La situation s’est envenimée avec la possible complicité d’un ancien conservateur des titres fonciers, accusé d’avoir délivré un certificat en violation de la loi. Une manipulation qui aurait favorisé le diocèse, selon l’AMAKI, plongeant davantage le conflit dans une opacité inquiétante.
Au-delà du différend juridique, c’est une crise sociale qui couve à Kongo Central. La perte de ce site agricole stratégique menace la sécurité alimentaire de Matadi et aggrave la vulnérabilité économique de familles entières. Les maraîchers, aujourd’hui sans ressources, appellent les autorités provinciales à une intervention impartiale et urgente.

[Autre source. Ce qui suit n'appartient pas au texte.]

(** * A shallow embedding of the serde bridge of simdjson-rust

    Sources: [src/serde/de.rs] (deserialization adapter over a DOM element),
    [src/serde/ser.rs] (streaming serializer into a [StringBuilder]),
    [src/serde/value.rs] (DOM to [serde_json::Value] conversion) and
    [src/builder.rs] (the [StringBuilder] wrapper). *)

Set Warnings "-register-all".
From Stdlib Require Import ZArith List String Ascii Bool Lia.
From Stdlib Require Import Floats.SpecFloat.
From Stdlib Require Import Sorting.Sorted.
From ExtLib Require Import Structures.Monad.
Import ListNotations.
Import MonadNotation.
Local Open Scope monad_scope.
Local Open Scope Z_scope.

(* ================================================================= *)
(** ** Errors and results *)

(** [crate::error::SimdJsonError]: the serde adapters only build the
    [Serde] variant; the DOM accessors report simdjson error codes. *)
Inductive SimdJsonError :=
| Serde (msg : string)
| IncorrectType
| NumberOutOfRange.

(** [Result<T, SimdJsonError>]. *)
Inductive result (A : Type) :=
| Ok (a : A)
| Err (e : SimdJsonError).
Arguments Ok {A} a.
Arguments Err {A} e.

#[global] Instance Monad_result : Monad result :=
  { ret := fun _ a => Ok a;
    bind := fun _ _ c k => match c with Ok a => k a | Err e => Err e end }.

Definition map_result {A B} (f : A -> B) (r : result A) : result B :=
  match r with Ok a => Ok (f a) | Err e => Err e end.

(** [fn de_error(msg: &str) -> SimdJsonError]. *)
Definition de_error (msg : string) : SimdJsonError := Serde msg.
Definition copy_field (f : field) (from to : NewsArticle) : NewsArticle :=
  match f with
  | F_is_duplicate => with_is_duplicate to (is_duplicate from)
  | F_duplicate_of => with_duplicate_of to (duplicate_of from)
  | F_embedding_vector => with_embedding_vector to (embedding_vector from)
  end.

(** [unique=True] on [url] and on [content_hash]: some other row already
    carries the value. *)
Definition unique_violation (a : NewsArticle) (s : list NewsArticle) : bool :=
  existsb (fun r => negb (opt_eqb (id r) (id a))
                    && (text_eqb (url r) (url a)
                        || String.eqb (content_hash r) (content_hash a))) s.

(** [ForeignKey('self')]: the referenced row must exist. *)
Definition fk_violation (a : NewsArticle) (s : list NewsArticle) : bool :=
  match duplicate_of a with
  | None => false
  | Some d => match objects_get d s with Some _ => false | None => true end
  end.

(** [max_length] of the [CharField]s and of the [URLField] (200). *)
Definition too_long (a : NewsArticle) : bool :=
  (500 <? List.length (title a))%nat
  || (200 <? List.length (url a))%nat
  || (100 <? List.length (source a))%nat
  || (64 <? String.length (content_hash a))%nat.
(** [contains_symlink] is exact: on a path of names below a directory, [Ok(false)] means that
    no component is a symbolic link and then the path resolves literally below the resolved base
    (canonicalization only prefixes it), while [Ok(true)] exhibits a component that is a link. *)
Theorem contains_symlink_spec (fs : Fs.t) (base : Path.t) (names : list string)
    (Hdir : Fs.is_dir fs base = true) :
  ∃ b, Fs.canonicalize fs base = Ok (Fs.absolute b) ∧
    match PathExt.contains_symlink fs (normals names) base with
    | Ok false =>
        no_link_below fs b names ∧
        ∀ p, Fs.canonicalize fs (base ++ normals names) = Ok p → p = Fs.absolute b ++ normals names
    | Ok true =>
        ∃ k t m, k < length names ∧ Fs.node_at fs (b ++ take (S k) names) = Some (NLink t m)
    | Err _ => True
    end.
Proof.
  destruct (dir_resolved fs base Hdir) as (Hne & b & l & Hw & Hd & Hc). exists b. split; [done|].
  unfold PathExt.contains_symlink.
  destruct (PathExt.contains_symlink_from fs base (normals names)) as [[|]|e] eqn:Ecs; [| |done].
  - apply (contains_symlink_true fs base b l names []); [done..|]. by rewrite app_nil_r.
  - assert (no_link_below fs b names) as Hno.
    { apply (contains_symlink_false fs base b l names []); [done..|]. by rewrite app_nil_r. }
    split; [done|]. intros p. destruct names as [|n names] using rev_ind.
    { rewrite app_nil_r, Hc. intros [= <-]. by rewrite app_nil_r. }
    clear IHnames. unfold Fs.canonicalize, Fs.resolve.
    destruct (base ++ normals (names ++ [n])) as [|c cs] eqn:Ebase; [by destruct base|].
    rewrite <- Ebase. intros Hp. apply map_Ok in Hp as (q & Hq & ->).
    apply map_Ok in Hq as ([q' l'] & Hwq & ->). simpl.
    rewrite (walk_app_dir fs true Fs.max_links (Fs.cwd fs) base b) with (l := l) in Hwq;
      [|unfold normals; by destruct names|done..].
    apply walk_names in Hwq as ->.
    + unfold Fs.absolute, normals. by rewrite fmap_app.
    + intros k x Hk. destruct (Hno k x) as (nd & Hnd & ?); [by apply lookup_app_l_Some|].
      exists nd. rewrite take_app_le in Hnd by (apply lookup_lt_Some in Hk; lia). done.
    + intros _ t m Hlink. destruct (Hno (length names) n) as (nd & Hnd & Hnl).
      { by rewrite lookup_app_r, Nat.sub_diag by done. }
      rewrite take_app_length in Hnd. rewrite Hnd in Hlink. by destruct (Hnl t m); simplify_eq.
Qed.

(** A small tree for the witnesses. *)
Module FsRef.
Definition fs : Fs.t := Fs.mkFs
  (list_to_map
     [(["srv"], NDir ["www"; "secret"] (Some 1000000000%Z) true);
      (["srv"; "secret"], NFile "top" (Some 1000000000%Z) true);
      (["srv"; "www"], NDir ["a.txt"; "out"; "docs"; "page.html"] (Some 1000000000%Z) true);
      (["srv"; "www"; "a.txt"], NFile "hello" (Some 5000000000%Z) true);
      (["srv"; "www"; "out"], NLink "../secret" None);
      (["srv"; "www"; "page.html"], NFile "<p>" (Some 6000000000%Z) true);
      (["srv"; "www"; "docs"], NDir ["x"] (Some 1000000000%Z) true);
      (["srv"; "www"; "docs"; "x"], NFile "y" (Some 1000000000%Z) true)])
  ["srv"] 4096.
End FsRef.
(** Conditional requests follow a fixed precedence: a failed [If-Unmodified-Since] (or one on a
    file without a date) is 412, then an [If-Modified-Since] that is not newer is 304, both
    without a body; then a stale [If-Range] discards the range; otherwise the range stands. *)
Theorem conditional_precedence `{HeadersLib} (c : Conditional.ConditionalHeaders)
    (last_modified : option Z) :
  Conditional.check c last_modified =
    let fails :=
      match Conditional.if_unmodified_since c, last_modified with
      | Some since, Some time => negb (precondition_passes since time)
      | Some _, None => true
      | None, _ => false
      end in
    let unmodified :=
      match Conditional.if_modified_since c, last_modified with
      | Some since, Some time => negb (since_is_modified since time)
      | _, _ => false
      end in
    let stale :=
      match Conditional.if_range c with
      | Some r => if_range_is_modified r last_modified
      | None => false
      end in
    if fails : bool then Conditional.NoBody (mkResponse 412 hm_empty BodyEmpty)
    else if unmodified : bool then Conditional.NoBody (mkResponse 304 hm_empty BodyEmpty)
    else Conditional.WithBody (if stale : bool then None else Conditional.range c).
Proof.
  unfold Conditional.check, Conditional.check_unmodified_since, Conditional.check_modified_since,
    Conditional.check_if_range.
  destruct (Conditional.if_unmodified_since c) as [s1|], last_modified as [t|],
    (Conditional.if_modified_since c) as [s2|], (Conditional.if_range c) as [r|]; simpl;
    try (destruct (precondition_passes s1 t)); try (destruct (since_is_modified s2 t));
    try (destruct (if_range_is_modified r _)); done.
Qed.

Lemma check_no_body `{HeadersLib} c last_modified r :
  Conditional.check c last_modified = Conditional.NoBody r → rs_body r = BodyEmpty.
Proof.
  rewrite conditional_precedence. cbv zeta. intros Hc.
  repeat match type of Hc with context [if ?b then _ else _] => destruct b end; by simplify_eq/=.
Qed.

(** * The in-memory cache *)

Lemma mem_drain_empty fuel plan bs key ct lm cap store :
  MemCache.drain (S fuel)
    (MemCache.mkMemStream (Stream.mkReader "" plan) bs key ct lm None cap) store
  = Some ([], store).
Proof.
  cbn [MemCache.drain]. unfold MemCache.poll_next, Stream.read.
  pose proof (read_len_le (Stream.mkReader "" plan) (Z.to_nat bs)) as [_ Hn]. simpl in Hn.
  cbn [MemCache.ms_reader MemCache.ms_buf_size].
  replace (Stream.read_len (Stream.mkReader "" plan) (Z.to_nat bs)) with 0 by lia. done.
Qed.

Lemma mem_drain_spec fuel data plan bs key ct lm buf cap store :
  (0 < bs)%Z → String.length data < fuel →
  (Z.of_nat (String.length buf) + Z.of_nat (String.length data) ≤ cap)%Z →
  ∃ chunks,
    MemCache.drain fuel (MemCache.mkMemStream (Stream.mkReader data plan) bs key ct lm (Some buf) cap)
      store =
      Some (chunks,
            if ((0 <? String.length data)%nat &&
                (Z.of_nat (String.length buf) + Z.of_nat (String.length data) =? cap)%Z)
            then (<[ key := mkMemFile (buf +:+ data) bs ct lm ]> store) else store) ∧
    Str.join "" chunks = data.
Proof.
  intros Hbs. revert data plan buf store.
  induction fuel as [|fuel IH]; intros data plan buf store Hfuel Hcap; [lia|].
  cbn [MemCache.drain]. unfold MemCache.poll_next, Stream.read.
  cbn [MemCache.ms_reader MemCache.ms_buf_size MemCache.ms_buf MemCache.ms_capacity MemCache.ms_key
       MemCache.ms_content_type MemCache.ms_last_modified].
  set (r := Stream.mkReader data plan). set (n := Stream.read_len r (Z.to_nat bs)).
  pose proof (read_len_le r (Z.to_nat bs)) as [Hn1 Hn2]. fold n in Hn1, Hn2. simpl in Hn2.
  rewrite str_take_length by (simpl; lia).
  destruct (Nat.eqb_spec n 0) as [Hz|Hnz].
  - destruct data as [|c data].
    + exists []. simpl. done.
    + pose proof (read_len_pos r (Z.to_nat bs)). simpl in *. unfold n in Hz. lia.
  - assert ((0 <? String.length data) = true)%nat as -> by (apply Nat.ltb_lt; lia).
    pose proof (str_take_drop n data) as Htd. cbn [Stream.rd_data r Stream.rd_plan].
    set (hd := Stream.str_take n data) in *. set (tl := Stream.str_drop n data) in *.
    assert (String.length hd = n) as Hhd by (apply str_take_length; lia).
    assert (String.length tl = String.length data - n) as Htl.
    { apply (f_equal String.length) in Htd. rewrite length_string_app in Htd. lia. }
    assert (buf +:+ data = (buf +:+ hd) +:+ tl) as ->.
    { rewrite <- Htd. clear. induction buf as [|c buf IH]; [reflexivity|].
      change (String c (buf +:+ hd +:+ tl) = String c ((buf +:+ hd) +:+ tl)). by rewrite IH. }
    rewrite length_string_app, Hhd. cbn [andb].
    destruct (Z.eqb_spec (Z.of_nat (String.length buf + n)) cap) as [Hfull|Hnot].
    + (* the buffer is full: nothing is left *)
      assert (tl = "") as Htl0 by (destruct tl; [done | simpl in *; lia]).
      destruct (Z.eqb_spec (Z.of_nat (String.length buf) + Z.of_nat (String.length data)) cap)
        as [_|]; [|lia].
      assert (∀ st, MemCache.drain fuel
                (MemCache.mkMemStream (Stream.mkReader tl (tail plan)) bs key ct lm None cap) st
              = Some ([], st)) as Hend.
      { intros st. destruct fuel as [|fuel']; [lia|]. rewrite Htl0.
        apply mem_drain_empty. }
      rewrite Hend. exists [hd]. split; [by rewrite Htl0, string_app_nil_r|].
      simpl. rewrite <- Htd, Htl0. by rewrite string_app_nil_r.
    + destruct (IH tl (tail plan) (buf +:+ hd)
                  store) as (chunks & Hd & Hj); [lia|rewrite length_string_app; lia|].
      rewrite Hd. exists (hd :: chunks). rewrite length_string_app, Hhd, Htl.
      replace (Z.of_nat (String.length buf + n) + Z.of_nat (String.length data - n))%Z
        with (Z.of_nat (String.length buf) + Z.of_nat (String.length data))%Z by lia.
      split; [|by rewrite join_cons, Hj].
      destruct (Z.eqb_spec (Z.of_nat (String.length buf) + Z.of_nat (String.length data)) cap);
        [|by rewrite andb_false_r].
      destruct (Nat.ltb_spec 0 (String.length data - n)); [done|]. lia.
Qed.
(** With links followed the archive writes the target of a link that leaves the root, which
    neither the listing nor the file handler would serve. *)
Example archive_follows_links_out :
  let fs := Fs.mkFs (list_to_map
              [(["srv"], NDir ["www"; "etc"] None true);
               (["srv"; "etc"], NDir ["key"] None true);
               (["srv"; "etc"; "key"], NFile "k" None true);
               (["srv"; "www"], NDir ["d"] None true);
               (["srv"; "www"; "d"], NDir ["out"] None true);
               (["srv"; "www"; "d"; "out"], NLink "/srv/etc" None)]) [] 4096 in
  Download.TarPath (Path.parse "d/out/key") (Path.parse "/srv/www/d/out/key")
    ∈ Download.archive (λ _ _, true) (λ _ _, true) fs 5 (Path.parse "d") (Path.parse "/srv/www/d")
        true true ∧
  Fs.canonicalize fs (Path.parse "/srv/www/d/out/key") = Ok (Path.parse "/srv/etc/key").
Proof. split; vm_compute; [right; right; left | reflexivity]. Qed.
(** The loop over the index files: an early return, or the path and metadata it leaves and
    whether an index was found. *)
Fixpoint index_loop (file_path : Path.t) (headers : HeaderMap) (compression_static : bool)
    (metadata : Metadata) (index_files : list string)
    : FileMetadata + (Path.t * Metadata * bool) :=
  match index_files with
  | [] => inr (file_path, metadata, false)
  | index :: index_files' =>
      let file_path := Path.push file_path (Path.parse index) in
      match variant_of compression_static file_path headers with
      | Some p => inl (variant_metadata file_path p)
      | None =>
          match Meta.try_metadata fs file_path with
          | Ok (metadata, _) => inr (file_path, metadata, true)
          | Err _ =>
              let file_path := Path.pop file_path in
              let '(file_path, new_meta) := Meta.try_metadata_with_html_suffix fs file_path in
              match new_meta with
              | Some new_meta => inr (file_path, new_meta, true)
              | None => index_loop file_path headers compression_static metadata index_files'
              end
          end
      end
  end.

(** [get_composed_file_metadata]. *)
Definition get_composed_file_metadata (file_path : Path.t) (headers : HeaderMap)
    (compression_static : bool) (index_files : list string) : result Z FileMetadata :=
  match Meta.try_metadata fs file_path with
  | Ok (metadata, is_dir) =>
      let composed file_path metadata :=
        let precompressed_variant :=
          (λ p, (CompressionStatic.cv_file_path p, CompressionStatic.cv_encoding p))
            <$> variant_of compression_static file_path headers in
        Ok (mkFileMetadata file_path metadata is_dir precompressed_variant) in
      if is_dir then
        let index_files := match index_files with [] => DEFAULT_INDEX_FILES | _ => index_files end in
        match index_loop file_path headers compression_static metadata index_files with
        | inl early => Ok early
        | inr (file_path, metadata, index_found) =>
            let file_path :=
              if negb index_found
              then match last index_files with
                   | Some index => Path.push file_path (Path.parse index)
                   | None => file_path
                   end
              else file_path in
            composed file_path metadata
        end
      else composed file_path metadata
  | Err err =>
      match variant_of compression_static file_path headers with
      | Some p => Ok (variant_metadata file_path p)
      | None =>
          let '(file_path, new_meta) := Meta.try_metadata_with_html_suffix fs file_path in
          match new_meta with
          | Some new_meta => Ok (mkFileMetadata file_path new_meta false None)
          | None =>
              match variant_of compression_static file_path headers with
              | Some p => Ok (variant_metadata file_path p)
              | None => Err err
              end
          end
      end
  end.

(** [file_reply]. *)
Definition file_reply (headers : HeaderMap) (path : Path.t) (meta : Metadata)
    (path_precompressed : option Path.t) (memory_cache : option MemCacheOpts)
    : result Z Response :=
  let conditionals := Conditional.new headers in
  let file_path := default path path_precompressed in
  match Fs.open fs file_path with
  | Ok file => Respond.response_body file path meta conditionals memory_cache
  | Err NotFound => Err 404%Z
  | Err PermissionDenied => Err 403%Z
  | Err OtherError => Err 500%Z
  end.

(** The checks of [handle] between the lookup and the response. *)
Definition check_access (opts : HandleOpts) (file_path_temp : Path.t) : result Z unit :=
  let? file_path_relative :=
    Res.of_option 404%Z (Path.strip_prefix file_path_temp (base_path opts)) in
  let? file_path_resolved :=
    Res.of_option 404%Z (Res.ok (Fs.canonicalize fs file_path_temp)) in
  let? base :=
    Res.of_option 404%Z (Res.ok (Fs.canonicalize fs (base_path opts))) in
  if negb (Path.starts_with file_path_resolved base) then Err 404%Z
  else
    let? has_symlink :=
      if disable_symlinks opts
      then Res.of_option 404%Z
             (Res.ok (PathExt.contains_symlink fs file_path_relative (base_path opts)))
      else Ok false in
    if has_symlink : bool then Err 403%Z
    else if ignore_hidden_files opts && PathExt.is_hidden file_path_relative then Err 404%Z
    else Ok ().

(** The permanent redirect to the path with a slash. *)
Definition slash_redirect (opts : HandleOpts) : result Z Response :=
  let query := match uri_query opts with Some s => "?" +:+ s | None => "" end in
  let uri := uri_path opts +:+ "/" +:+ query in
  match hv_from_str uri with
  | Some loc => Ok (set_status 308 (set_header "location" loc (resp_new BodyEmpty)))
  | None => Err 500%Z
  end.

(** The answer to [OPTIONS]. *)
Definition options_reply : Response :=
  insert_accept_ranges
    (set_header "allow" (enc_allow HTTP_SUPPORTED_METHODS)
       (set_status 204 (resp_new BodyEmpty))).

(** The [DirListOpts] of a listing. *)
Definition dir_list_opts (opts : HandleOpts) (file_path : Path.t) : DirListing.DirListOpts := {|
  DirListing.root_path := base_path opts;
  DirListing.method := method opts;
  DirListing.current_path := uri_path opts;
  DirListing.uri_query := uri_query opts;
  DirListing.filepath := file_path;
  DirListing.dir_listing_order := dir_listing_order opts;
  DirListing.dir_listing_format := dir_listing_format opts;
  DirListing.ignore_hidden_files := ignore_hidden_files opts;
  DirListing.disable_symlinks := disable_symlinks opts;
  DirListing.dir_listing_download := dir_listing_download opts;
|}.

(** The listing (or the archive) of a directory without index. *)
Definition listing_reply (opts : HandleOpts) (file_path : Path.t) : result Z Response :=
  let wants_download :=
    match dir_listing_download opts with
    | [] => false
    | _ => match List.find (λ kv, String.eqb kv.1 DirListing.DOWNLOAD_PARAM_KEY)
                   (form_parse (default "" (uri_query opts))) with
           | Some _ => true
           | None => false
           end
    end in
  if wants_download : bool then
    let fp := Path.pop file_path in
    match Path.file_name fp with
    | Some filename =>
        Ok (Download.archive_reply (Path.parse filename) fp
              (Download.mkDirDownloadOpts (method opts) (disable_symlinks opts)
                 (ignore_hidden_files opts)))
    | None => Err 500%Z
    end
  else
    DirListing.auto_index fs (dir_list_opts opts file_path).

(** The answer made of a pre-compressed variant: that file's reply under its coding, without the
    length. *)
Definition precompressed_reply (opts : HandleOpts) (fm : FileMetadata)
    (variant : Path.t * ContentCoding) : result Z Response :=
  let '(precomp_path, precomp_encoding) := variant in
  let? resp := file_reply (headers opts) (fm_file_path fm) (fm_metadata fm) (Some precomp_path)
                 (memory_cache opts) in
  let resp := del_header "content-length" resp in
  match hv_from_str (Coding.as_str precomp_encoding) with
  | Some encoding => Ok (set_header "content-encoding" encoding resp)
  | None => Err 500%Z
  end.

Ce conflit foncier à Matadi pose des questions fondamentales sur la gouvernance des terres, les droits des petits producteurs et l’équité dans l’accès aux ressources. Dans une région où l’agriculture urbaine et périurbaine reste vitale, la résolution de tels litiges est un impératif de justice sociale et de stabilité économique. La balle est désormais dans le camp des autorités : sauront-elles trancher avec équité et éviter l’embrasement ?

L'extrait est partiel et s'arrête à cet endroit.